_Assignment_
Transcribe the listing below only from the line with "Lemma erases_put_scalar_into fuel" up to and including the line with "unfold p_put_scalar_into, put_scalar_into, resolve_target.".
--
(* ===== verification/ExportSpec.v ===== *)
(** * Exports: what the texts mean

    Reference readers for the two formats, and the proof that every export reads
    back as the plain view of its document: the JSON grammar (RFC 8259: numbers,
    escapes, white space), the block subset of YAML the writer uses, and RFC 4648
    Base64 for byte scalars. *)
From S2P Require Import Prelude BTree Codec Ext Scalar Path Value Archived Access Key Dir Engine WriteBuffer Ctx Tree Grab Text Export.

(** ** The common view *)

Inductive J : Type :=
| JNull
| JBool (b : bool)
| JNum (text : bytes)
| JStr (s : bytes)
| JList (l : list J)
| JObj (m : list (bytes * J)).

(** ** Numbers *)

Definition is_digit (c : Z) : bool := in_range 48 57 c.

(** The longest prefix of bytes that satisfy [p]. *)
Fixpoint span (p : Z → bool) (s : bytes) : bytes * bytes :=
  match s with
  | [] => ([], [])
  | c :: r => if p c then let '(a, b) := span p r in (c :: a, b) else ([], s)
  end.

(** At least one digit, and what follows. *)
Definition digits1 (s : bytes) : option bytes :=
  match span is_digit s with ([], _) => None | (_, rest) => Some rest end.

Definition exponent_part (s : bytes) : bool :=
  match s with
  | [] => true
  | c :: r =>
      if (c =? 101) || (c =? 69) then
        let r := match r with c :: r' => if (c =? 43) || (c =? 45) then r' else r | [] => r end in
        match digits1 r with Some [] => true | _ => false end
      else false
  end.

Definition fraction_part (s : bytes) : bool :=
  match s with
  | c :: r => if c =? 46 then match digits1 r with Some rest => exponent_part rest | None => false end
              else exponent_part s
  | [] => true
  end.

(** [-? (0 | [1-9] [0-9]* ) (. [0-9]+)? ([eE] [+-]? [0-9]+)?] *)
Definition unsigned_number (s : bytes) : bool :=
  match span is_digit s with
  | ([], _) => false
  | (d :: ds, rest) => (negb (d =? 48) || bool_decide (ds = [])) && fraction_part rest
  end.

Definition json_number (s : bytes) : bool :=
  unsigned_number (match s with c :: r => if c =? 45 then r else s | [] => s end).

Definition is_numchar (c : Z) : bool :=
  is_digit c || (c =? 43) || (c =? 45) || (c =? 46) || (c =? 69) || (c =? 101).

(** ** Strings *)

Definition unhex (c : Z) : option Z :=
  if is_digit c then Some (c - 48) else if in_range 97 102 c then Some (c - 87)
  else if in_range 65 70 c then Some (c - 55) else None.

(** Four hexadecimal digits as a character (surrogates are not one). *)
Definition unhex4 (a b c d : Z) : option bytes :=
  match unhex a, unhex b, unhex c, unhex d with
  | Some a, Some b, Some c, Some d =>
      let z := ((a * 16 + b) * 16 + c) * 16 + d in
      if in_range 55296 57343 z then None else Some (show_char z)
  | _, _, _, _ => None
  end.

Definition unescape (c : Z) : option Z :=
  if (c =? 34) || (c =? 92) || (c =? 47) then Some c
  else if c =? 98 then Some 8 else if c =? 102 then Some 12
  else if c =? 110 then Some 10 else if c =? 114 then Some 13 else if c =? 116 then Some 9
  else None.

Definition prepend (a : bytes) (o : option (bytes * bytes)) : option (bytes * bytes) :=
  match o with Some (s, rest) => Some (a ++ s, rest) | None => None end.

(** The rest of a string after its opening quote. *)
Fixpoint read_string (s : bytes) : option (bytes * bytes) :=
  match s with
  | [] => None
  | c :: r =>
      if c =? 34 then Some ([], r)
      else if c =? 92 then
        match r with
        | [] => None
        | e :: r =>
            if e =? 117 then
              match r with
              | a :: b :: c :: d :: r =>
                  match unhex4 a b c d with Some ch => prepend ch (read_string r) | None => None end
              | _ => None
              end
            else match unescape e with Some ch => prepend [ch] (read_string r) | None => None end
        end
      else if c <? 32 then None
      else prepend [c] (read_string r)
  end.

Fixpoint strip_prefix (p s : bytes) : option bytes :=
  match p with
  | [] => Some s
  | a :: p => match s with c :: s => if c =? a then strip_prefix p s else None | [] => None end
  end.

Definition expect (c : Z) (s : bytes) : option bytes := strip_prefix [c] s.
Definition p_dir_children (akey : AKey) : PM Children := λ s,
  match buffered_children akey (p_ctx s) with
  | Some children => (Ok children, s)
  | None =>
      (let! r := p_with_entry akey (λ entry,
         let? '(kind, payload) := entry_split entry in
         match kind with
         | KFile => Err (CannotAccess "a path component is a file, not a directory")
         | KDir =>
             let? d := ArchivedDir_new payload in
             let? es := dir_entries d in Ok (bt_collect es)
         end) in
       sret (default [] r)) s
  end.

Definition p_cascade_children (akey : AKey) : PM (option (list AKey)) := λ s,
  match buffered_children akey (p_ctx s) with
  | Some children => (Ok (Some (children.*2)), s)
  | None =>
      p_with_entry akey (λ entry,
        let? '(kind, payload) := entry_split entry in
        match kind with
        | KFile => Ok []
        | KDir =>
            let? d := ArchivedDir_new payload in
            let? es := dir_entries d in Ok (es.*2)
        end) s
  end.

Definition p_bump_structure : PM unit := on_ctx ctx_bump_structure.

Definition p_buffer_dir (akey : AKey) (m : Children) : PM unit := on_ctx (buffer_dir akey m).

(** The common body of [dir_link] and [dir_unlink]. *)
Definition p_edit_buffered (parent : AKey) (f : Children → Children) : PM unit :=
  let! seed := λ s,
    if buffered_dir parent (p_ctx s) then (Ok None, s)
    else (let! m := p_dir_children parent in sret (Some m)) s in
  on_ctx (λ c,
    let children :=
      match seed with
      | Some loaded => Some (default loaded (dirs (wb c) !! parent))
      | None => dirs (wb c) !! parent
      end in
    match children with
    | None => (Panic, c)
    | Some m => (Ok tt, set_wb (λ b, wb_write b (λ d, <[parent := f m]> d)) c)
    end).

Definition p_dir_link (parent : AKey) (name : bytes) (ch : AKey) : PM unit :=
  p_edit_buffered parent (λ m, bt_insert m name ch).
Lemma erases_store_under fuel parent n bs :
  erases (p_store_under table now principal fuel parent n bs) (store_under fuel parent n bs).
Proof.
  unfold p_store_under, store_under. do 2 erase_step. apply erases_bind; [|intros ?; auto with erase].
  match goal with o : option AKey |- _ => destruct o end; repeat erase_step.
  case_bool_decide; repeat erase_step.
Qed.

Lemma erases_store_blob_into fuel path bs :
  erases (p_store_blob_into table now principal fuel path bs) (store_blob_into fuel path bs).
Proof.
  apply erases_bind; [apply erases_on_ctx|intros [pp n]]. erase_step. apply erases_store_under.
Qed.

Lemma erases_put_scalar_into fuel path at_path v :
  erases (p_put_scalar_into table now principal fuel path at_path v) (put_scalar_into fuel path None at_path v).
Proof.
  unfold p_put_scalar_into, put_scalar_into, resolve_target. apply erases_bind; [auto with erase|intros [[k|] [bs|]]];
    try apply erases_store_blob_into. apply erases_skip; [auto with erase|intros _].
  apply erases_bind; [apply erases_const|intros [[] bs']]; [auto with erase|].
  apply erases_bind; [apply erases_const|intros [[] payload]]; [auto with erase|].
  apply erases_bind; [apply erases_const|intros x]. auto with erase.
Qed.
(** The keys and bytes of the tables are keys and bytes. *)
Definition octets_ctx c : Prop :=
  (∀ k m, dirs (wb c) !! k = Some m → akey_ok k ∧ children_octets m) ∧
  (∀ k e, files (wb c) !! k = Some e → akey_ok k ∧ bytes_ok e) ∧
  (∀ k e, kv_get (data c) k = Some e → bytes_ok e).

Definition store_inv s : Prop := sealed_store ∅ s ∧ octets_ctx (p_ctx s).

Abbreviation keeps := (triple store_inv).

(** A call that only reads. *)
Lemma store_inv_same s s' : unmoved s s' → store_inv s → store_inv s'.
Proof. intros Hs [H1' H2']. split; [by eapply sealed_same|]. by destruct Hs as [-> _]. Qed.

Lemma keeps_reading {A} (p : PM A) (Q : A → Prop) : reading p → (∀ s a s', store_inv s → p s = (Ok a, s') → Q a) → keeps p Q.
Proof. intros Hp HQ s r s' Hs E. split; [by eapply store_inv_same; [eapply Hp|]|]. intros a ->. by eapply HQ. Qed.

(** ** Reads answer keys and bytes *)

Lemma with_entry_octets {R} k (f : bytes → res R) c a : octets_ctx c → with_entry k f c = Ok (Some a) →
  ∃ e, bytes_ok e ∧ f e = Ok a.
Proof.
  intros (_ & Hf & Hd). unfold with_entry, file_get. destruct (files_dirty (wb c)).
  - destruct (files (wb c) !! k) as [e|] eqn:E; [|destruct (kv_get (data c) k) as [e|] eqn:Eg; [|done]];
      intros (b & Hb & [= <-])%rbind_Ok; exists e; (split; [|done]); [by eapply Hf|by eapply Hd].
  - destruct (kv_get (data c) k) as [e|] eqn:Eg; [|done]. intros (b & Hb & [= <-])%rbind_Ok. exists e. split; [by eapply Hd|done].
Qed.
--
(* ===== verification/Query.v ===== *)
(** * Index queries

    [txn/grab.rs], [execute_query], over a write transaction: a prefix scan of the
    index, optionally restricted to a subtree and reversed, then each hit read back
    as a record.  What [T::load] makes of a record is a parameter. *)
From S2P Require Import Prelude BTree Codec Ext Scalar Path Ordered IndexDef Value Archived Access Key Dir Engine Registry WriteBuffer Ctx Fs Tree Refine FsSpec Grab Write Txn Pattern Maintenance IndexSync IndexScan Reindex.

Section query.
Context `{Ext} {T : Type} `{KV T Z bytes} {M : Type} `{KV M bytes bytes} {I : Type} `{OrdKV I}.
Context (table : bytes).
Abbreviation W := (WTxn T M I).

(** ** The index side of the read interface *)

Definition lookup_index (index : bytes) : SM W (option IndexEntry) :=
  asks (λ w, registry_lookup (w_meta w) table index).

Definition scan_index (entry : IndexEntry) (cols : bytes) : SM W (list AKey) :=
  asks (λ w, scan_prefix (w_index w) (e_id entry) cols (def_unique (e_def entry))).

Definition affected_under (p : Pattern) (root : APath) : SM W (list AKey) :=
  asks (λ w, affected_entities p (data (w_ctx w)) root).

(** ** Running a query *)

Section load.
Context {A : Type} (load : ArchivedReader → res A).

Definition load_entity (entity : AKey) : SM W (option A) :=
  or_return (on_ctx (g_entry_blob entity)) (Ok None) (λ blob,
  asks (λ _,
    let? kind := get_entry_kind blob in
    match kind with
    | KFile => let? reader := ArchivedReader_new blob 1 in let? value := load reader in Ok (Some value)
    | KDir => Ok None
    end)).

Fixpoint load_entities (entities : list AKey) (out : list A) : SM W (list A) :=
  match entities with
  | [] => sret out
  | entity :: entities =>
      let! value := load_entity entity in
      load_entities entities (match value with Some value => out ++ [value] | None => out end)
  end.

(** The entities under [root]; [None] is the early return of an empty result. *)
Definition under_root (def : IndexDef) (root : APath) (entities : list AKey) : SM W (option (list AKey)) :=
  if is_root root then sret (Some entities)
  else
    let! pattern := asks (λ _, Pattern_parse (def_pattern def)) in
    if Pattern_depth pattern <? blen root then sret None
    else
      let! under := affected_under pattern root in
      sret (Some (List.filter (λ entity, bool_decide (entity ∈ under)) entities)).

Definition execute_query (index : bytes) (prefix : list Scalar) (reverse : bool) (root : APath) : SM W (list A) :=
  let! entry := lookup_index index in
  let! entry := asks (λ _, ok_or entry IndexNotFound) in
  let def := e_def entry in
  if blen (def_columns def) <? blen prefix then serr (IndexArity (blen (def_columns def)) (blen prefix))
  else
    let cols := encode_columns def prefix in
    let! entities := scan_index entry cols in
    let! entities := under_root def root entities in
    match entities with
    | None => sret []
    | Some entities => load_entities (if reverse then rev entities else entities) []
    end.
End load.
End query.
--
_Solution_
Lemma erases_put_scalar_into fuel path at_path v :
  erases (p_put_scalar_into table now principal fuel path at_path v) (put_scalar_into fuel path None at_path v).
Proof.
  unfold p_put_scalar_into, put_scalar_into, resolve_target. apply erases_bind; [auto with erase|intros [[k|] [bs|]]];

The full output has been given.